**Assignment:** For the entries below, repeat exactly each line starting with the one that contains "unfold find. induction" and going on through the one that contains "End Constructor.", and no others.

**Information given:**

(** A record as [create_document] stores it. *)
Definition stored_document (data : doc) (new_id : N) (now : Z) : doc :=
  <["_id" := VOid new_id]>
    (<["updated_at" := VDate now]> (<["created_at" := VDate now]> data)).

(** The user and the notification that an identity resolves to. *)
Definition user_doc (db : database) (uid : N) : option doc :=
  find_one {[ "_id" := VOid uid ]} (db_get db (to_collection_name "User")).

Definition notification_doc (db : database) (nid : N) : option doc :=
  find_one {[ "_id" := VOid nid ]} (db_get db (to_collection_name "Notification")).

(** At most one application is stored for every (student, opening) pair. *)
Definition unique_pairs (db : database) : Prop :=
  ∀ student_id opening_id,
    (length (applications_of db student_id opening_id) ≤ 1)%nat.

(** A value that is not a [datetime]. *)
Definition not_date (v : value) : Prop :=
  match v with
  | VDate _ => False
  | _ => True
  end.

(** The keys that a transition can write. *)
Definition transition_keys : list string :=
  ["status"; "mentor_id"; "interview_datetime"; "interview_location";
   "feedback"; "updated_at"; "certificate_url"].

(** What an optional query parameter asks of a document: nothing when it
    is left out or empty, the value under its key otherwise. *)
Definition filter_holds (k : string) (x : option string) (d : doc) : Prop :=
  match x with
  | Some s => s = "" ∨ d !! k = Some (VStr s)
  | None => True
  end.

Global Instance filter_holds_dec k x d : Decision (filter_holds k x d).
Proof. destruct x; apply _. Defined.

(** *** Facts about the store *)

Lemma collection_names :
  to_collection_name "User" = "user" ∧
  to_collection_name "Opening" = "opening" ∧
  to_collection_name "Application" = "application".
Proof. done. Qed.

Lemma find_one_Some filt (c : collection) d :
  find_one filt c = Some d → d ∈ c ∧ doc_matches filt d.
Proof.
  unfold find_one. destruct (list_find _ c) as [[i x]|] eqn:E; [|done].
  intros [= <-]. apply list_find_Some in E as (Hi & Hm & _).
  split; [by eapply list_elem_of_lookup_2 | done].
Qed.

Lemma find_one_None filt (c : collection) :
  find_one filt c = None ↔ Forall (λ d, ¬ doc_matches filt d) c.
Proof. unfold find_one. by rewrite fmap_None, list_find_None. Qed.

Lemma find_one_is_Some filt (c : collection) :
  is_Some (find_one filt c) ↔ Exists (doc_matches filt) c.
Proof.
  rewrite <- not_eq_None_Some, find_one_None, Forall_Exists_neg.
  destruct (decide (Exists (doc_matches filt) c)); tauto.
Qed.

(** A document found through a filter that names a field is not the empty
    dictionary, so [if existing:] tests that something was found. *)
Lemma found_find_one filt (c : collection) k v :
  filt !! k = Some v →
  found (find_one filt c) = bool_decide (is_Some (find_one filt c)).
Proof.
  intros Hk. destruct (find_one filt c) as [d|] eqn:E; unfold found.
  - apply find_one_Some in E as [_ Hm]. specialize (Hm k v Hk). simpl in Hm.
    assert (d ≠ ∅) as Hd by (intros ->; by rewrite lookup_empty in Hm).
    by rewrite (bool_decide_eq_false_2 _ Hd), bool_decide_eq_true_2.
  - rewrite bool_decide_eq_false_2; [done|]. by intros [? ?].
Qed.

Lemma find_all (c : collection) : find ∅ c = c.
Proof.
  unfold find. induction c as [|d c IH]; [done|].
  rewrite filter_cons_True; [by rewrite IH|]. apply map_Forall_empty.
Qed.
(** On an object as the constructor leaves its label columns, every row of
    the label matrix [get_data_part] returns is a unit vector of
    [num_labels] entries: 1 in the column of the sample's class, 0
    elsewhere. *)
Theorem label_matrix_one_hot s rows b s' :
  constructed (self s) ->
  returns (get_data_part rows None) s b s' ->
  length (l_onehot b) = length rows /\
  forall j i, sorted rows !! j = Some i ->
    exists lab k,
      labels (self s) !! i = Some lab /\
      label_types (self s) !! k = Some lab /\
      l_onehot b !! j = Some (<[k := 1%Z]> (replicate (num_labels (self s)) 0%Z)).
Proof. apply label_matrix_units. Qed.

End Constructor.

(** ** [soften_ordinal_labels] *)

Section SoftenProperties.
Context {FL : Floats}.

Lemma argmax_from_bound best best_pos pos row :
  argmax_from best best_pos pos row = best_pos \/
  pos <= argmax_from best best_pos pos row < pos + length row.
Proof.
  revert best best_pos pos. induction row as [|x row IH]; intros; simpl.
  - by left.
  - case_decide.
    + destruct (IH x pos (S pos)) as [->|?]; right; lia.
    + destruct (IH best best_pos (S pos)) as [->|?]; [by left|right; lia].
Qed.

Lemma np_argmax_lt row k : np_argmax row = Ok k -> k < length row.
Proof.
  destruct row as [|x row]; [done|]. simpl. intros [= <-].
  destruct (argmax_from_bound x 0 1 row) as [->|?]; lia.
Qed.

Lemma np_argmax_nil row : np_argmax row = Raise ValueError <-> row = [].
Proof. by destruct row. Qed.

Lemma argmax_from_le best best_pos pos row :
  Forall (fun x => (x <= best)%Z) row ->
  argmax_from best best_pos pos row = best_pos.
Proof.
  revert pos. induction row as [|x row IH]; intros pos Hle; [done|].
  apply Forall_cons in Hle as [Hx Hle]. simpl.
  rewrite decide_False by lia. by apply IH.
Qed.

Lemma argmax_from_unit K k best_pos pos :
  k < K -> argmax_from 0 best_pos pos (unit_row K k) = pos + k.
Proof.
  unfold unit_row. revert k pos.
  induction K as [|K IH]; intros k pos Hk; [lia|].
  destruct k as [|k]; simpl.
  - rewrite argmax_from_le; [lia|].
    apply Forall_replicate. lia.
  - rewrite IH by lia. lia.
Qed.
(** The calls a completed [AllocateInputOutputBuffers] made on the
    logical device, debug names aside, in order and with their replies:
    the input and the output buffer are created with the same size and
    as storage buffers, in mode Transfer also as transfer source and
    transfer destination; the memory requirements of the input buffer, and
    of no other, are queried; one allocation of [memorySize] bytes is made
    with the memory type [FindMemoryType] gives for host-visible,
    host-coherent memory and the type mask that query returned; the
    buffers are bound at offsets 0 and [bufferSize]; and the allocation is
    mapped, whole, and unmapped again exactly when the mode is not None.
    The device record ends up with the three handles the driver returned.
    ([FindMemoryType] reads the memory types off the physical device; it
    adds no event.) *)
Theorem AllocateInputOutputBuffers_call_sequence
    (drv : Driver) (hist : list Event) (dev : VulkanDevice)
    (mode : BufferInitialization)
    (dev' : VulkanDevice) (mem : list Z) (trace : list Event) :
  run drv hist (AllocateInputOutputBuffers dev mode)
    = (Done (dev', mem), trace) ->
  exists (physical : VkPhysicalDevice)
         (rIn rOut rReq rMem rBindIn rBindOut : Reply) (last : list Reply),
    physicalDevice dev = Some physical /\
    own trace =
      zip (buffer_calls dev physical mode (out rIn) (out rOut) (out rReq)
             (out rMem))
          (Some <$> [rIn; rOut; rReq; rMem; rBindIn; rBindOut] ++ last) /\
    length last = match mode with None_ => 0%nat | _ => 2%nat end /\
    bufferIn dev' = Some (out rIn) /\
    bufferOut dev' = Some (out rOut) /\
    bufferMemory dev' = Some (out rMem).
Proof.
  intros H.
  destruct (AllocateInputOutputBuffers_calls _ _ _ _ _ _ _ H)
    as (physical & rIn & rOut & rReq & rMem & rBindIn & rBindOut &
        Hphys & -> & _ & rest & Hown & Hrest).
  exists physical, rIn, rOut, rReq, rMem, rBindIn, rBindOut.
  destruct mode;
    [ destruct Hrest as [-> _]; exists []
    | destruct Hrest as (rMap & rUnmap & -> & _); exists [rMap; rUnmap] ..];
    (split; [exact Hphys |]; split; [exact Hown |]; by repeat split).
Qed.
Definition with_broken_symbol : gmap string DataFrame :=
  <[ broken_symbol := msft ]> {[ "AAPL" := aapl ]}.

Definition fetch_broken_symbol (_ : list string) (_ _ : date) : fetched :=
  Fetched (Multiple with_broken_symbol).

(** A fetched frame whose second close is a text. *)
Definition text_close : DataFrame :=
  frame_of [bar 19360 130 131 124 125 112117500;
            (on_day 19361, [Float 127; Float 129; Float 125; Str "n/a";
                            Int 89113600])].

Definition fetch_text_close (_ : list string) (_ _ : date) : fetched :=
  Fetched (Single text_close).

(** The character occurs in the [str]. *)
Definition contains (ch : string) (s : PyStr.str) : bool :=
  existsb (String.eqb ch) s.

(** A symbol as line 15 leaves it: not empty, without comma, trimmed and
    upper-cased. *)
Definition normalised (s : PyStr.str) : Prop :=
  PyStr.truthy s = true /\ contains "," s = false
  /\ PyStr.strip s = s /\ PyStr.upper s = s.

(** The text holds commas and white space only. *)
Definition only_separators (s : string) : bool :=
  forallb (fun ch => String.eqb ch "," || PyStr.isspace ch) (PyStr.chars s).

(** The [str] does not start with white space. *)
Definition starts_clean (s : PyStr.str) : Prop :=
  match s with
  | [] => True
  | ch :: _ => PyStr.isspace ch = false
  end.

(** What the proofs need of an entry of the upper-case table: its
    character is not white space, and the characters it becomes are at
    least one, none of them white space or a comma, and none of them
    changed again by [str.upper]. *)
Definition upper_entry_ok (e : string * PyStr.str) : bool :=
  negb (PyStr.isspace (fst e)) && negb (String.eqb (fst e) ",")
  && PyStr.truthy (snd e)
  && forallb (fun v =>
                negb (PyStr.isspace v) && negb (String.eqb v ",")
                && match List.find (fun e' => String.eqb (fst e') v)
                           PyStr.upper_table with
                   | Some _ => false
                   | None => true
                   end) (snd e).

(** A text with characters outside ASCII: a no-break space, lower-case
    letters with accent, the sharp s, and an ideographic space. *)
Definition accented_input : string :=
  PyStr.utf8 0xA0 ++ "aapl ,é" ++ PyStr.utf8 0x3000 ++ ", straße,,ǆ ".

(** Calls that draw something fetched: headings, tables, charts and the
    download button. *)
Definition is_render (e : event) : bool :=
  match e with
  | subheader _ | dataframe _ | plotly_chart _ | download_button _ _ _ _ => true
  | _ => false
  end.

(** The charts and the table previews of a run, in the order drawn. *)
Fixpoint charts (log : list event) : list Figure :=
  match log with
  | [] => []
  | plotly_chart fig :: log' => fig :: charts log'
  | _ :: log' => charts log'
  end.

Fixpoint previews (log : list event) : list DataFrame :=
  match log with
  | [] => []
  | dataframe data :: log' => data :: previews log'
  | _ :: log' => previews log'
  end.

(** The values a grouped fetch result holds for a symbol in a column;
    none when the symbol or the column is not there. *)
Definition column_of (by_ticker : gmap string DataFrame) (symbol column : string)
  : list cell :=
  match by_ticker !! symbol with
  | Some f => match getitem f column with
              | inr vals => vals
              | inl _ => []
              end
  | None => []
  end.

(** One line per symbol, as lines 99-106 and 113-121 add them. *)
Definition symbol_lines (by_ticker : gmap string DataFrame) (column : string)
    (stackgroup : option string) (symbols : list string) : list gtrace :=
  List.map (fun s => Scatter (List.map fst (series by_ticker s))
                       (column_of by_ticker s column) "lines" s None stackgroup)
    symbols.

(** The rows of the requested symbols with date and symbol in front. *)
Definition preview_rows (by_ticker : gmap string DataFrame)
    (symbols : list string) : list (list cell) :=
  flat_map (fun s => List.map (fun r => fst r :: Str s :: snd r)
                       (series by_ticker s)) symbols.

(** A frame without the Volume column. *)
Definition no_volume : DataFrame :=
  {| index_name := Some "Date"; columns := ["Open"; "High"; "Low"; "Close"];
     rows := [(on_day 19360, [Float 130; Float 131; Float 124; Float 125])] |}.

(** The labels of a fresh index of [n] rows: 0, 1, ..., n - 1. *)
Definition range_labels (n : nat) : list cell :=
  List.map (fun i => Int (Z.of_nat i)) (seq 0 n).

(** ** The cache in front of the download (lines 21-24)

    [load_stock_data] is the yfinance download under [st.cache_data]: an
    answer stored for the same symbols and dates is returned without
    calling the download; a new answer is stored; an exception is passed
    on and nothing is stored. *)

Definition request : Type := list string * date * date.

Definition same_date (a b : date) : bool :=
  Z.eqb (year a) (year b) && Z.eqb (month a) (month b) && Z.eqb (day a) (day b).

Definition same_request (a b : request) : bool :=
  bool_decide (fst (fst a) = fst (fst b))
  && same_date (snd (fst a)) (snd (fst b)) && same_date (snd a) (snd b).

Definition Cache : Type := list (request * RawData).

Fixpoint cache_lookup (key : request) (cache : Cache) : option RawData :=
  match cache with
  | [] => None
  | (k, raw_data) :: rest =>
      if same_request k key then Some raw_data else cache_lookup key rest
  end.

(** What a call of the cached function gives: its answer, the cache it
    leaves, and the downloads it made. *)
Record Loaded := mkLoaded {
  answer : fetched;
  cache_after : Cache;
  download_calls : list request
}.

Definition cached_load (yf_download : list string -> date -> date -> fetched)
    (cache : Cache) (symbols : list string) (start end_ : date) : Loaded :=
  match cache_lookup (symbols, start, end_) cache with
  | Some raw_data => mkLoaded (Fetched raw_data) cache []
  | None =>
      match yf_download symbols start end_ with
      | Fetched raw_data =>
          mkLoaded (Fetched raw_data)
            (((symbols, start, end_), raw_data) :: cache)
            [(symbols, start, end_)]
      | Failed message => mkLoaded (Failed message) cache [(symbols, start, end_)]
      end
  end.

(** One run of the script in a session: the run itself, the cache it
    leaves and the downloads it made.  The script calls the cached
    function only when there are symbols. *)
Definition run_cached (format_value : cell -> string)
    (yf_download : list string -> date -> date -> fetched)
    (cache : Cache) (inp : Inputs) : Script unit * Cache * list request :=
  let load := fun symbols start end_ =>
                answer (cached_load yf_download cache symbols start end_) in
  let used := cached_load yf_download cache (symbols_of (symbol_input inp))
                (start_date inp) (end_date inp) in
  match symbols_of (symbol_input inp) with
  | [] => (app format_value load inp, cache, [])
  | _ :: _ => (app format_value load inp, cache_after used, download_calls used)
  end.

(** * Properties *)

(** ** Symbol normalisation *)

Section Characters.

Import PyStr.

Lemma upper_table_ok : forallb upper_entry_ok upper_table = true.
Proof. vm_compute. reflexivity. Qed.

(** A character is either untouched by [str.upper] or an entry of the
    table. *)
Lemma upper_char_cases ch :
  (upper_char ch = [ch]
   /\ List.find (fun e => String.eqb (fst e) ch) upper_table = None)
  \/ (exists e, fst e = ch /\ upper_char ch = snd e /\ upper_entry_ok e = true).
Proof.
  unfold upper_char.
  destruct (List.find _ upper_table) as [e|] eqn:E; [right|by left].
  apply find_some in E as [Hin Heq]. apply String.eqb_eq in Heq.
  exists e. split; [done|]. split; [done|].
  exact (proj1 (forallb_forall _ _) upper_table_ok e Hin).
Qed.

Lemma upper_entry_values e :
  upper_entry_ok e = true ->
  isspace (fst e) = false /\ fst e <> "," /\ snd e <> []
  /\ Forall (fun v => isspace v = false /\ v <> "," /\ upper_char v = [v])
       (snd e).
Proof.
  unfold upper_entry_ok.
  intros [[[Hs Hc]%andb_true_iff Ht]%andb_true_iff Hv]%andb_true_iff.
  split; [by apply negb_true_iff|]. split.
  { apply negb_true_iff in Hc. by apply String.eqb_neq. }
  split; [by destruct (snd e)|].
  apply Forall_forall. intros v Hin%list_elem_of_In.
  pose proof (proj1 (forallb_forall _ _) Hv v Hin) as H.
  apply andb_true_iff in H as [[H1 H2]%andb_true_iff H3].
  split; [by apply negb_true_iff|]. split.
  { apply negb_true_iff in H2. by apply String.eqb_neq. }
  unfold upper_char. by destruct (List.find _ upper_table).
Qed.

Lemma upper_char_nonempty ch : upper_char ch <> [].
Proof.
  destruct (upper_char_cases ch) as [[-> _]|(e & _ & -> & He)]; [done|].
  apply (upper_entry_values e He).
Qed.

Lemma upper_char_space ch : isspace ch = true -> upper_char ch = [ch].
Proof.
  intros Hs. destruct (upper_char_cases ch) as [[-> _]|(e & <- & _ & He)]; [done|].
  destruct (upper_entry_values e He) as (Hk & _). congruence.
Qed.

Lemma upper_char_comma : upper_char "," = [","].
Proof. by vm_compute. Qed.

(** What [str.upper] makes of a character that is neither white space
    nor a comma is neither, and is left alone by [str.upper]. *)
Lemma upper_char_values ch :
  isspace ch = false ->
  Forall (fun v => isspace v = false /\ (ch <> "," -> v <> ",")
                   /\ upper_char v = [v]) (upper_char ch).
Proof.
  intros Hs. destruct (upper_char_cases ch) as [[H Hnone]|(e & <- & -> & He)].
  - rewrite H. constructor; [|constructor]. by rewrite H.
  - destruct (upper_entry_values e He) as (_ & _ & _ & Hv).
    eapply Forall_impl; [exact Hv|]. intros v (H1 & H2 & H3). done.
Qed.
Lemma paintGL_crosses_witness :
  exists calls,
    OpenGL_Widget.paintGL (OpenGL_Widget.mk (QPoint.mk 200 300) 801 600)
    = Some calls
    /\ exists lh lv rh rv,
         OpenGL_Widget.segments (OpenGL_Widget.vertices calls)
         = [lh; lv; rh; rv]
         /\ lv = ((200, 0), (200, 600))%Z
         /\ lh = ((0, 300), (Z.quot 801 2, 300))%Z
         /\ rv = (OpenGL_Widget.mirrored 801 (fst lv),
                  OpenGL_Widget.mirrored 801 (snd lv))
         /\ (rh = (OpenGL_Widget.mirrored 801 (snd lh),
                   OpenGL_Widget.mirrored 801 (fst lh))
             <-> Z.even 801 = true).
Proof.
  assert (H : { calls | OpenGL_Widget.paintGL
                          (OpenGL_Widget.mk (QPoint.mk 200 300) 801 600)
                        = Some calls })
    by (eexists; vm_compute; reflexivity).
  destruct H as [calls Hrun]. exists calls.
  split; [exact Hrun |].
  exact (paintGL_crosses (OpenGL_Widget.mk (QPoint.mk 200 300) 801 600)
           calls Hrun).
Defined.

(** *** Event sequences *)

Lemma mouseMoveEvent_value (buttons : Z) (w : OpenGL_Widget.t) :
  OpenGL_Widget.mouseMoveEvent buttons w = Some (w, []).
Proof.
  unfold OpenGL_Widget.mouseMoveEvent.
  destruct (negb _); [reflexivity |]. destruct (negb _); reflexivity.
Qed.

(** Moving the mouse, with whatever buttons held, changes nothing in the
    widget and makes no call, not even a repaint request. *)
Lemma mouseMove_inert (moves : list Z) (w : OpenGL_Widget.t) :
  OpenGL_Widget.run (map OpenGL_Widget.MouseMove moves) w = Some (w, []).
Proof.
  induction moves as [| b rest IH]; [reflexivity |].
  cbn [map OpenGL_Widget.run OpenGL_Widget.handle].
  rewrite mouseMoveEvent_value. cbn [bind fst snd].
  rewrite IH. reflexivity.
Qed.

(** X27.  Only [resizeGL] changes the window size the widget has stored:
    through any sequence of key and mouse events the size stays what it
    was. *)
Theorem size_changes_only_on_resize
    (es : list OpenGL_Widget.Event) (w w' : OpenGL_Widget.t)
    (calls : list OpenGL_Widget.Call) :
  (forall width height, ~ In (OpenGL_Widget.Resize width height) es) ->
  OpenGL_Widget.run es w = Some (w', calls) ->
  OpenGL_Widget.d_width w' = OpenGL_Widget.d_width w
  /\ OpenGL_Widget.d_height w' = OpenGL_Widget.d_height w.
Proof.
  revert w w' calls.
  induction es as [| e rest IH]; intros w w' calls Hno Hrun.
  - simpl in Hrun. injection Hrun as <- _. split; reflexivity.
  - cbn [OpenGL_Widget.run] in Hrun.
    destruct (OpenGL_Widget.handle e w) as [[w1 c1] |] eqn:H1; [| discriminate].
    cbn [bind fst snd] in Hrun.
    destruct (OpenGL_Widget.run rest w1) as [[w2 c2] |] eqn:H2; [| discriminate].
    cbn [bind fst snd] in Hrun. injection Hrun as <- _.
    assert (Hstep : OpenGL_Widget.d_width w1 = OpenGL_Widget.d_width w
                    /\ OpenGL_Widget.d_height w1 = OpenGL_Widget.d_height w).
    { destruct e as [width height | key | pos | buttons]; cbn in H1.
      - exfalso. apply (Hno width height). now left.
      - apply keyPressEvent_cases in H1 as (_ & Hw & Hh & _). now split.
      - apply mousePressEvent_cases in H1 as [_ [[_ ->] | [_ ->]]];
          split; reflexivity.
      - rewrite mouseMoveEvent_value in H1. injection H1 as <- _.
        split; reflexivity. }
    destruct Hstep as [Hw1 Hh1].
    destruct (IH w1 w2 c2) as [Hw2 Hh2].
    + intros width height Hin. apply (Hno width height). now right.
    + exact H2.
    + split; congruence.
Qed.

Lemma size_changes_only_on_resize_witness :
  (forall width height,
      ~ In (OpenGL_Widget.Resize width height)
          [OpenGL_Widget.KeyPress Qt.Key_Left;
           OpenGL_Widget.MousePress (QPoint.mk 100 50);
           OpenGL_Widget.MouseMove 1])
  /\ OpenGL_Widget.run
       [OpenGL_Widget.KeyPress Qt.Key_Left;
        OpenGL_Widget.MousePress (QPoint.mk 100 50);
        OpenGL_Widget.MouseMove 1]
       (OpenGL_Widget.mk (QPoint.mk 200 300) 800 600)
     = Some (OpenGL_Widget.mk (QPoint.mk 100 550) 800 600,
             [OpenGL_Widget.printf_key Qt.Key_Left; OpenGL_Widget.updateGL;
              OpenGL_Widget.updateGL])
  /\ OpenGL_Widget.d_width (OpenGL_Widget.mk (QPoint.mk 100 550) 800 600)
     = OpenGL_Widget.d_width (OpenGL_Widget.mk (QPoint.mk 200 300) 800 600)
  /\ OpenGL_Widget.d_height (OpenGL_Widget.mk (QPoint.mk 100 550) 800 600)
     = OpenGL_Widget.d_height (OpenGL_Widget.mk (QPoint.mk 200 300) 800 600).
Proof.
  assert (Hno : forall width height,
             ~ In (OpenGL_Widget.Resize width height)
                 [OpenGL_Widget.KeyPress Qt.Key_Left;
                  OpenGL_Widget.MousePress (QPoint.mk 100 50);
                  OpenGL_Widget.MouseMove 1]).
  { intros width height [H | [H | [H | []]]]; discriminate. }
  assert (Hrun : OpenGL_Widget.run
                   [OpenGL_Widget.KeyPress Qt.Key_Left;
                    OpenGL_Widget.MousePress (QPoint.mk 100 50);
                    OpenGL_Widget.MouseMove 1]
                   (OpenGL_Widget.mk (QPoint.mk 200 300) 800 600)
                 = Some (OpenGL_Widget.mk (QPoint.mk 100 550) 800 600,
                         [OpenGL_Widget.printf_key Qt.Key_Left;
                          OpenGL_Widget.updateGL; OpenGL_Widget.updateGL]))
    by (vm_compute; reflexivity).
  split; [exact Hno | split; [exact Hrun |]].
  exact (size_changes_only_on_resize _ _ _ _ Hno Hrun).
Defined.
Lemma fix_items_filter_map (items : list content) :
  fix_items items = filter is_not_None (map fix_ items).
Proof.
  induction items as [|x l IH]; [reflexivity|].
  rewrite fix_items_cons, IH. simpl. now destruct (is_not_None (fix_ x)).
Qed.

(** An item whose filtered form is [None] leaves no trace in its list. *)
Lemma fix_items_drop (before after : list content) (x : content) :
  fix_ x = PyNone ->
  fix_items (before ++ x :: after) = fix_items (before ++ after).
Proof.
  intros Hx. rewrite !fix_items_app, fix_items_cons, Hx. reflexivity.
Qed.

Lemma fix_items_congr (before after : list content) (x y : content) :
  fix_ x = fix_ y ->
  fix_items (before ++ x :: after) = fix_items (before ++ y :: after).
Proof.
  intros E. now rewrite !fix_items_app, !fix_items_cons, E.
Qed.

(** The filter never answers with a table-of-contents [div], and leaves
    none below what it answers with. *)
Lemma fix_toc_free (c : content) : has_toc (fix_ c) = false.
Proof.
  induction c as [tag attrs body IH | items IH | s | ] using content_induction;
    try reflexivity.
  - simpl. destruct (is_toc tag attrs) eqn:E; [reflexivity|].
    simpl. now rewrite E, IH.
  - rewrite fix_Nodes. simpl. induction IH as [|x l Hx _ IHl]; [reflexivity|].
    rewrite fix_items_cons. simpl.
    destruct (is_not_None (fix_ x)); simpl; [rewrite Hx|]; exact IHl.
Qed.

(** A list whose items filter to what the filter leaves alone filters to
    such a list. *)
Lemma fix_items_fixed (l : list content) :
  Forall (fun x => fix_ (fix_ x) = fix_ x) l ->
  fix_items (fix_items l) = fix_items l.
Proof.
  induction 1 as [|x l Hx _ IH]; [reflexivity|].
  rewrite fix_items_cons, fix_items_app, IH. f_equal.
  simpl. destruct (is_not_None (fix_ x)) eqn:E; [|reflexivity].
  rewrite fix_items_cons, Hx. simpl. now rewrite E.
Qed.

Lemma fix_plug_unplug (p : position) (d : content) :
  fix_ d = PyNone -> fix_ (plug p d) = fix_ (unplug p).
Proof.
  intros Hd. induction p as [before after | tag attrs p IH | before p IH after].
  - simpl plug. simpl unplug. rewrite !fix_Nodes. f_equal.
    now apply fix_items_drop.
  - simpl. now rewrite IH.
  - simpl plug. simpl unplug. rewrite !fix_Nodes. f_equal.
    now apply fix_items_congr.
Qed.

**Solved problem:**
  unfold find. induction c as [|d c IH]; [done|].
  rewrite filter_cons_True; [by rewrite IH|]. apply map_Forall_empty.
Qed.
(** On an object as the constructor leaves its label columns, every row of
    the label matrix [get_data_part] returns is a unit vector of
    [num_labels] entries: 1 in the column of the sample's class, 0
    elsewhere. *)
Theorem label_matrix_one_hot s rows b s' :
  constructed (self s) ->
  returns (get_data_part rows None) s b s' ->
  length (l_onehot b) = length rows /\
  forall j i, sorted rows !! j = Some i ->
    exists lab k,
      labels (self s) !! i = Some lab /\
      label_types (self s) !! k = Some lab /\
      l_onehot b !! j = Some (<[k := 1%Z]> (replicate (num_labels (self s)) 0%Z)).
Proof. apply label_matrix_units. Qed.

End Constructor.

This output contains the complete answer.